What is required: Copy all lines in the data that contain the string "EWildcard".

Dataset entries:
(* ===== verification/ParsePrint.v ===== *)
(** * Expressions as written

    [Exp] is the syntax of expressions; [print] writes one with the parentheses
    that the precedences require, as items of the lexer's round trip; [shape] is
    the tree it stands for, without locations.  What is printed is a phrase of
    the grammar with that tree. *)

From S2P Require Import Prelude Util CString Digits Ast Literal Lexer LexPos LexSpec LexRound ParseCore.
From S2P Require Import ParseExpr ParseGrammar ParseLogic ParseSound ParseComplete.

Local Open Scope nat_scope.

(** ** Expressions *)

Inductive Exp :=
  | ELit (number : Item)
  | ESpecial (vcc : bool)
  | EName (first : string) (more : list string)
  | ECall (name : string) (args : list Exp)
  | EUnary (op : JZTokenType) (e : Exp)
  | EBinary (op : JZTokenType) (l r : Exp)
  | ETernary (c a b : Exp)
  | EConcat (es : list Exp)
  | EReplicate (number : Item) (e : Exp)
  | ESlice (e m k : Exp)
  | EIndex (e m : Exp)
  | EMember (port : string) (m : Exp) (member : string)
  | EWildcard (port member : string).

Section ExpInd.
Context (Q : Exp -> Prop) (Hlit : forall i, Q (ELit i)) (Hspecial : forall v, Q (ESpecial v))
  (Hname : forall s ss, Q (EName s ss)) (Hcall : forall s es, Forall Q es -> Q (ECall s es))
  (Hunary : forall o e, Q e -> Q (EUnary o e))
  (Hbinary : forall o l r, Q l -> Q r -> Q (EBinary o l r))
  (Hternary : forall c a b, Q c -> Q a -> Q b -> Q (ETernary c a b))
  (Hconcat : forall es, Forall Q es -> Q (EConcat es))
  (Hreplicate : forall i e, Q e -> Q (EReplicate i e))
  (Hslice : forall e m k, Q e -> Q m -> Q k -> Q (ESlice e m k))
  (Hindex : forall e m, Q e -> Q m -> Q (EIndex e m))
  (Hmember : forall p m s, Q m -> Q (EMember p m s)) (Hwildcard : forall p s, Q (EWildcard p s)).

Fixpoint Exp_ind' (e : Exp) : Q e :=
  let all := fix all (es : list Exp) : Forall Q es :=
    match es with
    | [] => List.Forall_nil Q
    | e :: es' => @List.Forall_cons _ Q e es' (Exp_ind' e) (all es')
    end in
  match e with
  | ELit i => Hlit i
  | ESpecial v => Hspecial v
  | EName s ss => Hname s ss
  | ECall s es => Hcall s es (all es)
  | EUnary o e => Hunary o e (Exp_ind' e)
  | EBinary o l r => Hbinary o l r (Exp_ind' l) (Exp_ind' r)
  | ETernary c a b => Hternary c a b (Exp_ind' c) (Exp_ind' a) (Exp_ind' b)
  | EConcat es => Hconcat es (all es)
  | EReplicate i e => Hreplicate i e (Exp_ind' e)
  | ESlice e m k => Hslice e m k (Exp_ind' e) (Exp_ind' m) (Exp_ind' k)
  | EIndex e m => Hindex e m (Exp_ind' e) (Exp_ind' m)
  | EMember p m s => Hmember p m s (Exp_ind' m)
  | EWildcard p s => Hwildcard p s
  end.
End ExpInd.

Definition op_level (t : JZTokenType) : nat :=
  match t with
  | JZ_TOK_OP_OR_OR => 1 | JZ_TOK_OP_AND_AND => 2 | JZ_TOK_OP_PIPE => 3 | JZ_TOK_OP_CARET => 4
  | JZ_TOK_OP_AMP => 5 | JZ_TOK_OP_EQ | JZ_TOK_OP_NEQ => 6
  | JZ_TOK_OP_LT | JZ_TOK_OP_LE | JZ_TOK_OP_GT | JZ_TOK_OP_GE => 7
  | JZ_TOK_OP_SHL | JZ_TOK_OP_SHR | JZ_TOK_OP_ASHR => 8
  | JZ_TOK_OP_PLUS | JZ_TOK_OP_MINUS => 9
  | JZ_TOK_OP_STAR | JZ_TOK_OP_SLASH | JZ_TOK_OP_PERCENT => 10
  | _ => 0
  end.

Definition binary_name (t : JZTokenType) : string := default EmptyString (level_op (op_level t) t).
Definition unary_name (t : JZTokenType) : string := default EmptyString (unary_op t).
(** So a directive that templates may not contain is refused before the first
    statement and accepted after it. *)
Example apply_after_statement_accepted :
  parse_template "@template t(a, b) @apply u(a); b = a; @endtemplate" =
    Some (Some [JZ_AST_TEMPLATE_PARAM; JZ_AST_TEMPLATE_PARAM; JZ_AST_STMT_ASSIGN],
          ["TEMPLATE_FORBIDDEN_DIRECTIVE"])%string /\
  parse_template "@template t(a, b) b = a; @apply u(a); @endtemplate" =
    Some (Some [JZ_AST_TEMPLATE_PARAM; JZ_AST_TEMPLATE_PARAM; JZ_AST_STMT_ASSIGN; JZ_AST_TEMPLATE_APPLY], []).
Proof. split; vm_compute; reflexivity. Qed.
(* ===== verification/Repeat.v ===== *)
(** * Repetition before lexing: [compiler/src/repeat_expand.c]

    [@repeat N ... @end] in the source text is replaced by [N] copies of what
    stands between.  A pointer into the source is the text from it to the end
    of its region with its offset in the source.  The C code keeps a stack of
    frames, one per open [@repeat]; a frame holds the address of its output
    buffer, which for an inner frame is a field of the frame itself, and
    [realloc] may move the stack: [moves cap] says whether growing it to [cap]
    frames does.  A frame records the generation of the block its address is
    in; using the address in a later generation is the outcome [Dangling].
    Memory suffices, and sizes do not overflow [size_t]. *)

From S2P Require Import Prelude CString Util.

Local Open Scope nat_scope.

Inductive RepeatRule :=
  | RPT_COUNT_INVALID | RPT_COUNT_LIMIT_EXCEEDED | RPT_NO_MATCHING_END
  | RPT_EXPANDED_SIZE_LIMIT_EXCEEDED | RPT_INTERNAL.

Record RepeatDiag := mkRepeatDiag { rd_rule : RepeatRule; rd_line : nat }.

(** [limits.repeat_max_count], [limits.repeat_max_bytes]. *)
Record RepeatLimits := mkRepeatLimits { repeat_max_count : Z; repeat_max_bytes : Z }.
Definition default_limits : RepeatLimits := mkRepeatLimits 1024 (1024 * 1024).

Inductive Outcome (A : Type) := Done (a : A) | Refused (d : RepeatDiag) | Dangling.
Arguments Done {A}. Arguments Refused {A}. Arguments Dangling {A}.

#[export] Instance Outcome_ret : MRet Outcome := fun A a => Done a.
#[export] Instance Outcome_bind : MBind Outcome := fun A B f m =>
  match m with Done a => f a | Refused d => Refused d | Dangling => Dangling end.

(** ** Text *)

Definition newline : ascii := "010"%char.
Definition quote : ascii := "034"%char.
Definition backslash : ascii := "\"%char.

Definition is_word_char (c : ascii) : bool := isalnum c || Ascii.eqb c "_".

(** The text between two pointers, the second one given by what follows it. *)
Definition between (p q : string) : string := truncate (String.length p - String.length q) p.

(** [matches_directive] and [directive_boundary_ok]. *)
Definition at_directive (d p : string) : bool :=
  match strip_prefix d p with
  | Some (String c _) => negb (is_word_char c)
  | Some EmptyString => true
  | None => false
  end.

Definition count_line (src : string) (pos : nat) : nat :=
  S (length (List.filter (Ascii.eqb newline) (String.list_ascii_of_string (truncate pos src)))).

Definition skip_hspace : string -> string :=
  drop_while (fun c => Ascii.eqb c " " || Ascii.eqb c "009").

Definition skip_newline (p : string) : string :=
  match p with String c p' => if Ascii.eqb c newline then p' else p | EmptyString => p end.

Definition at_comment (p : string) : bool :=
  match p with String c (String c' _) => Ascii.eqb c "/" && Ascii.eqb c' "/" | _ => false end.

(** From the end of a comment. *)
Definition skip_comment : string -> string := drop_while (fun c => negb (Ascii.eqb c newline)).

(** From the quote, the end of the line or of the region that ends a string. *)
Fixpoint skip_literal (p : string) : string :=
  match p with
  | EmptyString => EmptyString
  | String c p' =>
      if Ascii.eqb c quote || Ascii.eqb c newline then p
      else if Ascii.eqb c backslash then
        match p' with EmptyString => EmptyString | String _ p'' => skip_literal p'' end
      else skip_literal p'
  end.

Definition skip_quote (p : string) : string :=
  match p with String c p' => if Ascii.eqb c quote then p' else p | EmptyString => p end.

(** From the [@end] that closes [depth] open directives; [n] bounds the rounds. *)
Fixpoint find_matching_end (n depth : nat) (p : string) : option string :=
  match n, p with
  | S n', String c p' =>
      if at_comment p then find_matching_end n' depth (skip_comment p)
      else if Ascii.eqb c quote then
        find_matching_end n' depth (drop_text 1 (skip_literal p'))
      else if at_directive "@repeat" p then find_matching_end n' (S depth) (drop_text 7 p)
      else if at_directive "@end" p then
        match depth with
        | S (S _ as depth') => find_matching_end n' depth' (drop_text 4 p)
        | _ => Some p
        end
      else find_matching_end n' depth p'
  | _, _ => None
  end.

(** ** Output *)

Section Expand.
Variables (full_src : string) (limits : RepeatLimits).

Definition refuse {A} (rule : RepeatRule) (at_pos : nat) : Outcome A :=
  Refused (mkRepeatDiag rule (count_line full_src at_pos)).

Definition sb_append_limited (sb s : string) (limit_at : nat) : Outcome string :=
  if is_empty_string s then Done sb
  else
    let len := Z.of_nat (String.length sb) in
    let n := Z.of_nat (String.length s) in
    if ((repeat_max_bytes limits <? len) || (repeat_max_bytes limits - len <? n))%Z
    then refuse RPT_EXPANDED_SIZE_LIMIT_EXCEEDED limit_at
    else Done (sb ++ s)%string.

(** What precedes and what follows the next [IDX] that stands alone; [prev] is
    the character before. *)
Fixpoint find_idx (prev : option ascii) (p : string) : option (string * string) :=
  match p with
  | EmptyString => None
  | String c p' =>
      let left_ok := match prev with None => true | Some b => negb (is_word_char b) end in
      if left_ok && at_directive "IDX" p then Some (EmptyString, drop_text 3 p)
      else option_map (fun r => (String c (fst r), snd r)) (find_idx (Some c) p')
  end.

(** [snprintf] into a buffer of 16 characters. *)
Definition idx_text (idx : nat) : string := truncate 15 (print_decimal (Z.of_nat idx)).

Fixpoint substitute_loop (n : nat) (sb : string) (prev : option ascii) (p : string) (idx : nat)
    (repeat_at : nat) : Outcome string :=
  match n with
  | O => Done sb
  | S n' =>
      if is_empty_string p then Done sb
      else
        match find_idx prev p with
        | Some (before, rest) =>
            sb ← sb_append_limited sb before repeat_at;
            sb ← sb_append_limited sb (idx_text idx) repeat_at;
            substitute_loop n' sb (Some "X"%char) rest idx repeat_at
        | None => sb_append_limited sb p repeat_at
        end
  end.

Definition substitute_idx (sb body : string) (idx repeat_at : nat) : Outcome string :=
  substitute_loop (S (String.length body)) sb None body idx repeat_at.

(** The copies [first], ..., [first + count - 1]. *)
Fixpoint substitute_all (sb body : string) (first count repeat_at : nat) : Outcome string :=
  match count with
  | O => Done sb
  | S count' =>
      sb ← substitute_idx sb body first repeat_at;
      substitute_all sb body (S first) count' repeat_at
  end.

(** ** Directives *)

(** The digits of the count: its value, whether it overflows, what follows. *)
Fixpoint scan_count (p : string) (count : Z) (overflow : bool) : Z * bool * string :=
  match p with
  | String c p' =>
      if isdigit c then
        let digit := (code c - 48)%Z in
        if overflow then scan_count p' count true
        else if (Z.quot (SIZE_MAX - digit) 10 <? count)%Z then scan_count p' count true
        else scan_count p' (count * 10 + digit)%Z false
      else (count, overflow, p)
  | EmptyString => (count, overflow, p)
  end.

(** A directive: its count, its body, and the text from its [@end]. *)
Record Directive := mkDirective {
  dir_count : nat; dir_body : string; dir_body_pos : nat; dir_end : string; dir_end_pos : nat }.

Definition starts_with_digit (p : string) : bool :=
  match p with String c _ => isdigit c | EmptyString => false end.

Definition read_directive (p : string) (pos : nat) : Outcome Directive :=
  let after (q : string) := pos + (String.length p - String.length q) in
  let q := skip_hspace (drop_text 7 p) in
  if negb (starts_with_digit q) then refuse RPT_COUNT_INVALID pos
  else
    let '(count, overflow, q) := scan_count q 0 false in
    if (count =? 0)%Z then refuse RPT_COUNT_INVALID pos
    else if overflow || (repeat_max_count limits <? count)%Z then refuse RPT_COUNT_LIMIT_EXCEEDED pos
    else
      let body := skip_newline (skip_hspace q) in
      match find_matching_end (S (String.length body)) 1 body with
      | None => refuse RPT_NO_MATCHING_END pos
      | Some end_at =>
          Done (mkDirective (Z.to_nat count) (between body end_at) (after body) end_at (after end_at))
      end.

(** What is copied as it is, if no directive starts here: what follows it. *)
Definition skip_copied (p : string) : option string :=
  match p with
  | EmptyString => None
  | String c p' =>
      if at_comment p then Some (skip_comment p)
      else if Ascii.eqb c quote then Some (skip_quote (skip_literal p'))
      else if at_directive "@repeat" p then None
      else Some p'
  end.

(** ** Frames *)

Record Pending := mkPending { pd_count : nat; pd_at : nat; pd_end : string; pd_end_pos : nat }.

(** [fr_text] and [fr_pos]: from the scan position to the end of the region.
    [fr_block]: the generation of the stack the address of the output is in,
    or the caller's buffer. *)
Record RepeatFrame := mkFrame {
  fr_text : string; fr_pos : nat; fr_out : string; fr_block : option nat; fr_pending : option Pending }.

Definition set_frame (text : string) (pos : nat) (out : string) (f : RepeatFrame) : RepeatFrame :=
  mkFrame text pos out (fr_block f) None.

(** The frames, the innermost first. *)
Record RepeatFrameStack := mkFrames { st_frames : list RepeatFrame; st_cap : nat; st_block : nat }.

Variable moves : nat -> bool.

Definition repeat_frame_stack_push (text : string) (pos : nat) (owns_out : bool) (st : RepeatFrameStack) :
    RepeatFrameStack :=
  let full := length (st_frames st) =? st_cap st in
  let cap := if full then if st_cap st =? 0 then 8 else 2 * st_cap st else st_cap st in
  let block := if full && moves cap then S (st_block st) else st_block st in
  mkFrames (mkFrame text pos EmptyString (if owns_out then Some block else None) None :: st_frames st) cap block.

(** The address of the output is in the current block. *)
Definition out_valid (st : RepeatFrameStack) (f : RepeatFrame) : bool :=
  match fr_block f with None => true | Some b => b =? st_block st end.

Definition with_frames (fs : list RepeatFrame) (st : RepeatFrameStack) : RepeatFrameStack :=
  mkFrames fs (st_cap st) (st_block st).

(** One round of the loop: the next stack, or the text of the outermost frame. *)
Definition expand_round (st : RepeatFrameStack) : Outcome (RepeatFrameStack + string) :=
  match st_frames st with
  | [] => Done (inr EmptyString)
  | f :: below =>
      if is_empty_string (fr_text f) then
        match below with
        | [] => Done (inr (fr_out f))
        | parent :: below' =>
            match fr_pending parent with
            | None => refuse RPT_INTERNAL (fr_pos parent)
            | Some pd =>
                if negb (out_valid st f) then Dangling
                else if negb (out_valid st parent) && negb (is_empty_string (fr_out f)) then Dangling
                else
                  out ← substitute_all (fr_out parent) (fr_out f) 0 (pd_count pd) (pd_at pd);
                  let p := skip_newline (skip_hspace (drop_text 4 (pd_end pd))) in
                  let pos := pd_end_pos pd + (String.length (pd_end pd) - String.length p) in
                  Done (inl (with_frames (set_frame p pos out parent :: below') st))
            end
        end
      else
        match skip_copied (fr_text f) with
        | Some q =>
            let copied := between (fr_text f) q in
            if negb (out_valid st f) && negb (is_empty_string copied) then Dangling
            else
              out ← sb_append_limited (fr_out f) copied (fr_pos f);
              Done (inl (with_frames (set_frame q (fr_pos f + String.length copied) out f :: below) st))
        | None =>
            d ← read_directive (fr_text f) (fr_pos f);
            let f' := mkFrame (fr_text f) (fr_pos f) (fr_out f) (fr_block f)
                        (Some (mkPending (dir_count d) (fr_pos f) (dir_end d) (dir_end_pos d))) in
            Done (inl (repeat_frame_stack_push (dir_body d) (dir_body_pos d) true (with_frames (f' :: below) st)))
        end
  end.

Fixpoint expand_rounds (n : nat) (st : RepeatFrameStack) : option (Outcome string) :=
  match n with
  | O => None
  | S n' =>
      match expand_round st with
      | Done (inl st') => expand_rounds n' st'
      | Done (inr out) => Some (Done out)
      | Refused d => Some (Refused d)
      | Dangling => Some Dangling
      end
  end.

Definition expand_region (src : string) : option (Outcome string) :=
  expand_rounds (2 * String.length src + 1)
    (repeat_frame_stack_push src 0 false (mkFrames [] 0 0)).
End Expand.

(** [strstr(s, pat) != NULL]. *)
Fixpoint contains (pat s : string) : bool :=
  match strip_prefix pat s, s with
  | Some _, _ => true
  | None, String _ s' => contains pat s'
  | None, EmptyString => false
  end.

Definition jz_repeat_expand (source : string) (limits : RepeatLimits) (moves : nat -> bool) :
    option (Outcome string) :=
  if contains "@repeat" source then expand_region source limits moves source
  else Some (Done source).
(** From a stack whose innermost frame is at [p], the machine reaches the end of
    the region with the output of the reference, or its refusal. *)
Definition simulates (levels : nat) (p : string) (pos : nat) (out : string) (res : option (Outcome string)) : Prop :=
  forall st blk pend below r,
    res = Some r -> st_frames st = mkFrame p pos out blk pend :: below -> steady st levels ->
    match r with
    | Done b => exists k st' pos' pend', k <= 2 * String.length p /\
        (forall m, rounds (k + m) st = rounds m st') /\
        st_frames st' = mkFrame EmptyString pos' b blk pend' :: below /\ steady st' levels
    | Refused d => exists k, k <= 2 * String.length p /\ forall m, rounds (k + S m) st = Some (Refused d)
    | Dangling => False
    end.

(** One round, and then a simulation from a shorter text. *)
Lemma simulates_step levels p res st st1 p1 pos1 out1 blk pend1 below r j :
  (forall m, rounds (j + m) st = rounds m st1) -> j + 2 * String.length p1 <= 2 * String.length p ->
  st_frames st1 = mkFrame p1 pos1 out1 blk pend1 :: below -> steady st1 levels ->
  simulates levels p1 pos1 out1 res -> res = Some r ->
  match r with
  | Done b => exists k st' pos' pend', k <= 2 * String.length p /\
      (forall m, rounds (k + m) st = rounds m st') /\
      st_frames st' = mkFrame EmptyString pos' b blk pend' :: below /\ steady st' levels
  | Refused d => exists k, k <= 2 * String.length p /\ forall m, rounds (k + S m) st = Some (Refused d)
  | Dangling => False
  end.
Proof using Type.
  intros Hj Hl Hf Hs Hsim ->. specialize (Hsim st1 blk pend1 below r eq_refl Hf Hs). destruct r as [b|d|]; [| |done].
  - destruct Hsim as (k & st' & pos' & pend' & H1 & H2 & H3). exists (j + k), st', pos', pend'.
    split_and!; [lia| |apply H3..]. intros m. by rewrite <- Nat.add_assoc, Hj.
  - destruct Hsim as (k & H1 & H2). exists (j + k). split; [lia|]. intros m. by rewrite <- Nat.add_assoc, Hj.
Qed.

Response area:
  | EWildcard (port member : string).
  (Hmember : forall p m s, Q m -> Q (EMember p m s)) (Hwildcard : forall p s, Q (EWildcard p s)).
  | EWildcard p s => Hwildcard p s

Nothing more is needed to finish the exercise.